** Opening Dataset block **
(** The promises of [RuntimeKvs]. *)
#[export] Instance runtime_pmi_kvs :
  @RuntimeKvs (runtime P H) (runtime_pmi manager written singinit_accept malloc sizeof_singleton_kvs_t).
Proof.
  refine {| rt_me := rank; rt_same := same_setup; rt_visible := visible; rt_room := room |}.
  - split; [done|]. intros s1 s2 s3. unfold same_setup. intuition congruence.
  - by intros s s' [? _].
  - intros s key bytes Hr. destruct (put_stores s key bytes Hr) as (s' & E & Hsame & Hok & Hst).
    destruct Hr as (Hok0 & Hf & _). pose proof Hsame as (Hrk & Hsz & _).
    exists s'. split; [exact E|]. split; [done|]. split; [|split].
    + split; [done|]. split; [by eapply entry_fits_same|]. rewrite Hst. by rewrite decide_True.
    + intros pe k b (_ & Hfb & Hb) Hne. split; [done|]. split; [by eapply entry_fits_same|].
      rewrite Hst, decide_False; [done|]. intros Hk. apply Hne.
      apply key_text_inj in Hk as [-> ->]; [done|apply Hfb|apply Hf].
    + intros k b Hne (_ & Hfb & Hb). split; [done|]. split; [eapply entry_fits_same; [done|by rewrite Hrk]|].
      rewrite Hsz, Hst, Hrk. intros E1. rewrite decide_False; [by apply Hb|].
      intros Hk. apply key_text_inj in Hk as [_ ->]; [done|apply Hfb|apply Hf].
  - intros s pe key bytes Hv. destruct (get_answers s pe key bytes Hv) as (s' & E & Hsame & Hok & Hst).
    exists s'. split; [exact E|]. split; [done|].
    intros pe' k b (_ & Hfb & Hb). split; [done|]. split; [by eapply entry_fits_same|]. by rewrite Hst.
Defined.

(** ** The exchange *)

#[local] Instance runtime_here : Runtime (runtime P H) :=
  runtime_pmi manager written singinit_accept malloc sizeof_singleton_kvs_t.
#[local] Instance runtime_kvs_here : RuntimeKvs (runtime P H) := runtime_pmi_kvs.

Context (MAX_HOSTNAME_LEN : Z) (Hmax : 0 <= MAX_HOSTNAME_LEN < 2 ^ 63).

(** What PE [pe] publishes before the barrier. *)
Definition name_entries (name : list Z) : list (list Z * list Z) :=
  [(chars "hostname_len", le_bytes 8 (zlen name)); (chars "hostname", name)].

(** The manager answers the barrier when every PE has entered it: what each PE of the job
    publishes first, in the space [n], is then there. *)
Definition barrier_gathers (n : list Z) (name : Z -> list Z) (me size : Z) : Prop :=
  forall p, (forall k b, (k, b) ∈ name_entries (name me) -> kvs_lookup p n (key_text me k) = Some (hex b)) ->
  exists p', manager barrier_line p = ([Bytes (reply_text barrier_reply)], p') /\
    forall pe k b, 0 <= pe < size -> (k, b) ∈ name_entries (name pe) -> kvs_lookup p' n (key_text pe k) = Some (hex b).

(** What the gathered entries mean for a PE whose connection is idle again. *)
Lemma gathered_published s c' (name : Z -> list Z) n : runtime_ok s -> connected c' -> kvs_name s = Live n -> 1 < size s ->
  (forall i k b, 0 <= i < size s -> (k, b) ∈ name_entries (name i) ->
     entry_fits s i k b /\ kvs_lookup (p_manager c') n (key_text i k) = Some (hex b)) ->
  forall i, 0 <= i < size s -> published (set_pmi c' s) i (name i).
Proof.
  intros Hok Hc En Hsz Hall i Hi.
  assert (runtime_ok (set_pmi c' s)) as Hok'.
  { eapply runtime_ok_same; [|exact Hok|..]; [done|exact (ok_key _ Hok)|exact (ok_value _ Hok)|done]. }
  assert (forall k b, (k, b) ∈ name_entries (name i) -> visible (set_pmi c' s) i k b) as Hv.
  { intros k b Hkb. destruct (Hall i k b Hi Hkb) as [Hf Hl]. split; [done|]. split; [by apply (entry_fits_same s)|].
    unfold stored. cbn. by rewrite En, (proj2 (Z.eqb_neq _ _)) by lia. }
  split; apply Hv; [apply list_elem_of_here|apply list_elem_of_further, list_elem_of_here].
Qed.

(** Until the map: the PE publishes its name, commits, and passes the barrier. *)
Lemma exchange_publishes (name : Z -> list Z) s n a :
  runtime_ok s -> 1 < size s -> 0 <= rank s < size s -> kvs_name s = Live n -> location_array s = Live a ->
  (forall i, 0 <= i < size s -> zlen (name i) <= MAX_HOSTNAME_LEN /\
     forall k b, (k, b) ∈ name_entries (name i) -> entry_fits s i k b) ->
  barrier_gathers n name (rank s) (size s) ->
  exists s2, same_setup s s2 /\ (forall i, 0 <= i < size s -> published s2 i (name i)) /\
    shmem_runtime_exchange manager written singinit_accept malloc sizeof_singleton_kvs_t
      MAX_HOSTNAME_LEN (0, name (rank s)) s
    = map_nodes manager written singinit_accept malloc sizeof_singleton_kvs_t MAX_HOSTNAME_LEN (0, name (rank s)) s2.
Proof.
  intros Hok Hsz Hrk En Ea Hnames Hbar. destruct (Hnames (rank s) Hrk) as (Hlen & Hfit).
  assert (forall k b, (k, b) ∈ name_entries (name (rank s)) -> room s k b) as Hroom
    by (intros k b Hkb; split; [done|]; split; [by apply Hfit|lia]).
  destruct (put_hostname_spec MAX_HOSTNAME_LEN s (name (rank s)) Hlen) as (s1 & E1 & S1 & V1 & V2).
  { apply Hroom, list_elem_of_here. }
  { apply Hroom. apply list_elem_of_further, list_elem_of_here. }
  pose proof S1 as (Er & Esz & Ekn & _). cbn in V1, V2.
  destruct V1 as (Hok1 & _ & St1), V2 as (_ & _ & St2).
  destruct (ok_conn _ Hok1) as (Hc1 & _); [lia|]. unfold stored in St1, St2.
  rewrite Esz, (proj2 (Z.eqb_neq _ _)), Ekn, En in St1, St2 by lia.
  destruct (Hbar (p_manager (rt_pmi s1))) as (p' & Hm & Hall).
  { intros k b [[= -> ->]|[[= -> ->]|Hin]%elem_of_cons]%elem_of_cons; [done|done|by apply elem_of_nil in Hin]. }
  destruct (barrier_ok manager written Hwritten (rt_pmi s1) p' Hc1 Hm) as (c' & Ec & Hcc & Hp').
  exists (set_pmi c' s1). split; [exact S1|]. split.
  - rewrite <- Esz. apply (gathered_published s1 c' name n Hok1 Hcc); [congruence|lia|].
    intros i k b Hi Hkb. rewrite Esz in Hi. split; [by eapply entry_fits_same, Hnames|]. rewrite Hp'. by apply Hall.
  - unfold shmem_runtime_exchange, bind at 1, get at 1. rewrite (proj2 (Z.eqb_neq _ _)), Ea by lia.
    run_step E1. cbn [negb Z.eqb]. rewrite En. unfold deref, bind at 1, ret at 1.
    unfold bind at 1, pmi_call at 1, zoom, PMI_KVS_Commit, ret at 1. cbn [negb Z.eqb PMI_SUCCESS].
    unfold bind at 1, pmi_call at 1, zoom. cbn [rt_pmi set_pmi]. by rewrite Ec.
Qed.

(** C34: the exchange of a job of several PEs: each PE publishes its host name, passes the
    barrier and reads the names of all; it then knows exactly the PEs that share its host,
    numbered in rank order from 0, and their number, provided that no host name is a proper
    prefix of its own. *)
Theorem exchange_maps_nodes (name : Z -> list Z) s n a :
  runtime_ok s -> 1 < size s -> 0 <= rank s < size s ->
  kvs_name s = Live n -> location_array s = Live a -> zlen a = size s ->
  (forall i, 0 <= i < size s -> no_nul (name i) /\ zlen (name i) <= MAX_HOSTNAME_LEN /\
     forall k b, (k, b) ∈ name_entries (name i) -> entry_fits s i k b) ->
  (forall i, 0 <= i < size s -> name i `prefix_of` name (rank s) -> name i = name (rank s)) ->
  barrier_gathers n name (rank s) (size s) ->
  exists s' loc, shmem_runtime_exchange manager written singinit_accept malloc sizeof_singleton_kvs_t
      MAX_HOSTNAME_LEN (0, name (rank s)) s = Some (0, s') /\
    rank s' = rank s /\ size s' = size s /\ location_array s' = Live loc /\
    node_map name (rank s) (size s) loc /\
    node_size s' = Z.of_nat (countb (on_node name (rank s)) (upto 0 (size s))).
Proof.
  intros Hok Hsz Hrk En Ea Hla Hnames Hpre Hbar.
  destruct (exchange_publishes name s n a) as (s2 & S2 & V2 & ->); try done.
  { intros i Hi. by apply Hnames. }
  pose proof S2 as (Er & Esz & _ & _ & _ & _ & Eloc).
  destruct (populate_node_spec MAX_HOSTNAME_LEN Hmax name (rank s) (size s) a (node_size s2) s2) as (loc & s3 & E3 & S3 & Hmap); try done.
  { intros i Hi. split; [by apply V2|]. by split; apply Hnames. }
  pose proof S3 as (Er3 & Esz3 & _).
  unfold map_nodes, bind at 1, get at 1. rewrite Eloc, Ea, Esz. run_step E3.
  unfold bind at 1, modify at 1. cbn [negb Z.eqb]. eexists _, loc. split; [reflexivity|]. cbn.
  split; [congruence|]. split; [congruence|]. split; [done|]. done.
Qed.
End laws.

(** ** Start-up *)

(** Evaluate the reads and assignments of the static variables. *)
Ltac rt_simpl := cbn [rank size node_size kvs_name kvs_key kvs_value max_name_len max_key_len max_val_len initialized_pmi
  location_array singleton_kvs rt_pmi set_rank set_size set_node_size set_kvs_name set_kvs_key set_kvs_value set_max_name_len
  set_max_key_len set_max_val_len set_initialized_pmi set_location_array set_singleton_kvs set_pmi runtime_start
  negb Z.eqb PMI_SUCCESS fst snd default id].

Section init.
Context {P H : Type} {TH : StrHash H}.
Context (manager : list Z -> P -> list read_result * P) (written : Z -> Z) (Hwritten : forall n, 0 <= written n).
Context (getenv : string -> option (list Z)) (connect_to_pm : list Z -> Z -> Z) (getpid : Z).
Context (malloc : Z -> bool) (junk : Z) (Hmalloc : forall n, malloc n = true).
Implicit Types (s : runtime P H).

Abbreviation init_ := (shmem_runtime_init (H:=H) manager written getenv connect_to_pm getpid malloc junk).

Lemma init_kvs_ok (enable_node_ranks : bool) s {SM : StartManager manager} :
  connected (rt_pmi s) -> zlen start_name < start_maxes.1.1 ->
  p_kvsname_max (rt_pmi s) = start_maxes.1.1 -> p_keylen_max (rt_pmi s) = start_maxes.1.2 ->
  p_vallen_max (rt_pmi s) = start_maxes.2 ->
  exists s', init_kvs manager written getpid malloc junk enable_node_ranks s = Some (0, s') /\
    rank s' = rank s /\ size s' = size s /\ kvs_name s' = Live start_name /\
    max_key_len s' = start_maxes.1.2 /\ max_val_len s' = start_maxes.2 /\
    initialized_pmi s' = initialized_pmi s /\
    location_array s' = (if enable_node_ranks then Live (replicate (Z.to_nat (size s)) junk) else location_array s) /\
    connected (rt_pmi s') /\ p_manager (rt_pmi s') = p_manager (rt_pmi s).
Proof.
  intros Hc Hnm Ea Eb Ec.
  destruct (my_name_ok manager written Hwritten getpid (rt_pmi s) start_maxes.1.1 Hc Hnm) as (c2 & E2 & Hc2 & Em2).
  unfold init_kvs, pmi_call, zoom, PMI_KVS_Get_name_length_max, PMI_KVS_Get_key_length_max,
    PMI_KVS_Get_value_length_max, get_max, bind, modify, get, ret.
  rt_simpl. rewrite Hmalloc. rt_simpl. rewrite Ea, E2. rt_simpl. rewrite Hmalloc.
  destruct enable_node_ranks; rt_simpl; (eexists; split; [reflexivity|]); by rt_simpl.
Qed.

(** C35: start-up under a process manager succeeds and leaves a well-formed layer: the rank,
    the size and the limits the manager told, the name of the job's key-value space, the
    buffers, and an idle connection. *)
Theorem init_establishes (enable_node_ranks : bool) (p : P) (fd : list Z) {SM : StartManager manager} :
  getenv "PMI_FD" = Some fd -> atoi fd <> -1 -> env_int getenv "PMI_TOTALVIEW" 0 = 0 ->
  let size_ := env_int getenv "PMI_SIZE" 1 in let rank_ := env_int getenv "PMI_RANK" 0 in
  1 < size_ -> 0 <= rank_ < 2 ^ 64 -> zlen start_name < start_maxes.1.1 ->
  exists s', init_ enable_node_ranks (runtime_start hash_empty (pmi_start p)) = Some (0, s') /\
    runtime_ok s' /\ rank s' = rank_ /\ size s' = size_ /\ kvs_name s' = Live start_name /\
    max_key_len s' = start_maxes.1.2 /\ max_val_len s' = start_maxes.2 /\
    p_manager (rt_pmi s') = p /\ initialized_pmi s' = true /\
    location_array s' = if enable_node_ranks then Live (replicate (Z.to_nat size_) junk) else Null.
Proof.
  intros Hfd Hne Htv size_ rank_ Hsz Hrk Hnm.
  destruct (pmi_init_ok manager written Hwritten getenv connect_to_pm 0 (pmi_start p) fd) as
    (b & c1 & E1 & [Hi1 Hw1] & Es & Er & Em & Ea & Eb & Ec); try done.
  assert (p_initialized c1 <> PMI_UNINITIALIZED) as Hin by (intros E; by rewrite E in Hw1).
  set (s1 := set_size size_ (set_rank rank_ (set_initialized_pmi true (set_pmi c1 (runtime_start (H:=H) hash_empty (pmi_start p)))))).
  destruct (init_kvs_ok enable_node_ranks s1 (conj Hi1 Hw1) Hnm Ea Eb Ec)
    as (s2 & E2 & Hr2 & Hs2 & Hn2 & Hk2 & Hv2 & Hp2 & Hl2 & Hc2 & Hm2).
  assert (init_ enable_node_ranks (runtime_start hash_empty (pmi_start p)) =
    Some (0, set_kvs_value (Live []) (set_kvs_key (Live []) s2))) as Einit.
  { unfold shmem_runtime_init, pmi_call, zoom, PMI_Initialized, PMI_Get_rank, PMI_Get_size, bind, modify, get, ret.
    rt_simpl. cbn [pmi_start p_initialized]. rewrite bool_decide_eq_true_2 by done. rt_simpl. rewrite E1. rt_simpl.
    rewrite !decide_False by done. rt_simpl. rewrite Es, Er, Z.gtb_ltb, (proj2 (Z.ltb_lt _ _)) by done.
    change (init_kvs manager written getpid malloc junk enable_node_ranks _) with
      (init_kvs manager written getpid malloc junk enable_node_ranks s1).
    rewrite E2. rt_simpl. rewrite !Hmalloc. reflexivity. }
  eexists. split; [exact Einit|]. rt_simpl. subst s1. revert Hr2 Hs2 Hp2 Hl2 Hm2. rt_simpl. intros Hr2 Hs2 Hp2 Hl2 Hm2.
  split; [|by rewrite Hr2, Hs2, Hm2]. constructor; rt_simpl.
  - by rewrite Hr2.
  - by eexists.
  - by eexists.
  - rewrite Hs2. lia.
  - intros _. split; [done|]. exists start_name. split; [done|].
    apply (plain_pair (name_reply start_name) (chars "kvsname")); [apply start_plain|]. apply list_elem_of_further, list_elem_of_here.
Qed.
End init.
** Closing Dataset block **
** Opening Dataset block **
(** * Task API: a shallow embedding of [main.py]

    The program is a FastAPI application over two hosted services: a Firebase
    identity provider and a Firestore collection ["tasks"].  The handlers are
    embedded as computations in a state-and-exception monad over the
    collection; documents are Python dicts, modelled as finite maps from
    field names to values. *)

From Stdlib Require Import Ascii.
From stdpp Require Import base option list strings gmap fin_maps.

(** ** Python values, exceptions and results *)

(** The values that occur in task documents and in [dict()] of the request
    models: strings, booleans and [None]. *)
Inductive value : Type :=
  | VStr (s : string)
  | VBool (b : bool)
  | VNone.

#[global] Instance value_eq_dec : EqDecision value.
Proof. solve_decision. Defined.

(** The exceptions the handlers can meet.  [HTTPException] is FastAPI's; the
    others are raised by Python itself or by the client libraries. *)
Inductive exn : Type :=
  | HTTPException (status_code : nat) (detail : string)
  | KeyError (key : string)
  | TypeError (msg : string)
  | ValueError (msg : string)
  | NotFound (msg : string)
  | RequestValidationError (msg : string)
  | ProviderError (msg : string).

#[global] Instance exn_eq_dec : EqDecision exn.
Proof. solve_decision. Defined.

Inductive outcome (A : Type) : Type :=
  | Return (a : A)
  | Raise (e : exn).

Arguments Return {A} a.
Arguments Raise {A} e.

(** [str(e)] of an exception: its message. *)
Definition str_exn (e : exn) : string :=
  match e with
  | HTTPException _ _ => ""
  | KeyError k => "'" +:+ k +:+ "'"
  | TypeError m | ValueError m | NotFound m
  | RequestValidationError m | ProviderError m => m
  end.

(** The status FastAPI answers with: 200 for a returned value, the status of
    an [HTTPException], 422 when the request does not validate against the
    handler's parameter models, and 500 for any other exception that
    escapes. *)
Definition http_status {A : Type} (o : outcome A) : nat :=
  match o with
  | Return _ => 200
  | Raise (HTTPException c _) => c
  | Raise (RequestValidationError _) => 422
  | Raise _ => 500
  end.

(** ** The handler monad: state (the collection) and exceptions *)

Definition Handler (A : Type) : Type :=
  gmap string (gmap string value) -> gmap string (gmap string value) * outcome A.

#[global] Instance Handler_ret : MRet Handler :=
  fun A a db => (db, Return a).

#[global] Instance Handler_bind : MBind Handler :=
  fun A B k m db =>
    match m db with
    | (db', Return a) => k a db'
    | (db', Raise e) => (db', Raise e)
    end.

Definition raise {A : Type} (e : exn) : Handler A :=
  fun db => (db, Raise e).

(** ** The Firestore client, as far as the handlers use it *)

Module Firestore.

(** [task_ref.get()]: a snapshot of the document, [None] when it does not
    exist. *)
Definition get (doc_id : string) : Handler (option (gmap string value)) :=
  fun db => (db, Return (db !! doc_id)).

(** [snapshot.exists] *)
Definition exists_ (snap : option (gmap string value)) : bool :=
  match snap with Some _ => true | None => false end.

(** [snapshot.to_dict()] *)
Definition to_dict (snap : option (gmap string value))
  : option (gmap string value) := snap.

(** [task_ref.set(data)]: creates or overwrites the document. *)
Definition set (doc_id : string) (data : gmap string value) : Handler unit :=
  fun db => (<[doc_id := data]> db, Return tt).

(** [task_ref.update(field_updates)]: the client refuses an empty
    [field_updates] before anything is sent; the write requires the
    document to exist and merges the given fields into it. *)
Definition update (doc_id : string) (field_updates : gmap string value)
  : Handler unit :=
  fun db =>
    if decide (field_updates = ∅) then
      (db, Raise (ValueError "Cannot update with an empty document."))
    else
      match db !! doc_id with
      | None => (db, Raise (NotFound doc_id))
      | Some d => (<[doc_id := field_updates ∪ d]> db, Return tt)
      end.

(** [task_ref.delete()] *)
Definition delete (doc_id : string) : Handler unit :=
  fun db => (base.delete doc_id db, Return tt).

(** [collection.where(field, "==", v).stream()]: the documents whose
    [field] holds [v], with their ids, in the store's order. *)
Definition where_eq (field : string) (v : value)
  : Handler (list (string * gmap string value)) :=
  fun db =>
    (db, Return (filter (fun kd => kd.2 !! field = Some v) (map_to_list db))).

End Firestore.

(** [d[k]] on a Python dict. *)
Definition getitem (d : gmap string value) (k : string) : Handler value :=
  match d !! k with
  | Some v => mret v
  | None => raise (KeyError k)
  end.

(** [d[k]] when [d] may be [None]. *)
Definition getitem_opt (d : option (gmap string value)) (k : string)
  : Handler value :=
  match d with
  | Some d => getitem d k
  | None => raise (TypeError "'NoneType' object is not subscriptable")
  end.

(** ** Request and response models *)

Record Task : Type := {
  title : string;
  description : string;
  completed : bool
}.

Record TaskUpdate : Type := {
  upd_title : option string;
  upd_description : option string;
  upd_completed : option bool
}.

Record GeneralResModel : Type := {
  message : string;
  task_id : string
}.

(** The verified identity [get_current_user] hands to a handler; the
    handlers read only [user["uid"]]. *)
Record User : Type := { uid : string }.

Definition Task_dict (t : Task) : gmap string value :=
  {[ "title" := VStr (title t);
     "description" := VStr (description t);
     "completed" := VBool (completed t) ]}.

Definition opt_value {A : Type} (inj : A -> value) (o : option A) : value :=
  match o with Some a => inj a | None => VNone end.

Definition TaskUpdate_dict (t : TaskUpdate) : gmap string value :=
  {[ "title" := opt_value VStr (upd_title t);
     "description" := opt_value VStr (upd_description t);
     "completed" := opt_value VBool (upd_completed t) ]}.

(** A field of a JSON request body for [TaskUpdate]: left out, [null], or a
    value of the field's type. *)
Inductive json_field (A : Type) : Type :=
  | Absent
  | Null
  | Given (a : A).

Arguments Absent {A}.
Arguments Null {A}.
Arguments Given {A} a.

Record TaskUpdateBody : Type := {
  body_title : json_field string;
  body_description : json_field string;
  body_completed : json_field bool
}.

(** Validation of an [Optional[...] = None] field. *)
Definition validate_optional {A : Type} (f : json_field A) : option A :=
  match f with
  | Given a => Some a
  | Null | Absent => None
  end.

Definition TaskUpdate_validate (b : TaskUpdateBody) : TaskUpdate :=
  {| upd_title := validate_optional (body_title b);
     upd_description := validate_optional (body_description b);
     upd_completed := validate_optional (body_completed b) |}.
** Closing Dataset block **
■ About this exercise: Using only the listing above, restate exactly the lines from the line containing "- intros s pe" through the line containing "#[local] Instance runtime_here", both included.

■ Solution to the problem:
  - intros s pe key bytes Hv. destruct (get_answers s pe key bytes Hv) as (s' & E & Hsame & Hok & Hst).
    exists s'. split; [exact E|]. split; [done|].
    intros pe' k b (_ & Hfb & Hb). split; [done|]. split; [by eapply entry_fits_same|]. by rewrite Hst.
Defined.

(** ** The exchange *)

#[local] Instance runtime_here : Runtime (runtime P H) :=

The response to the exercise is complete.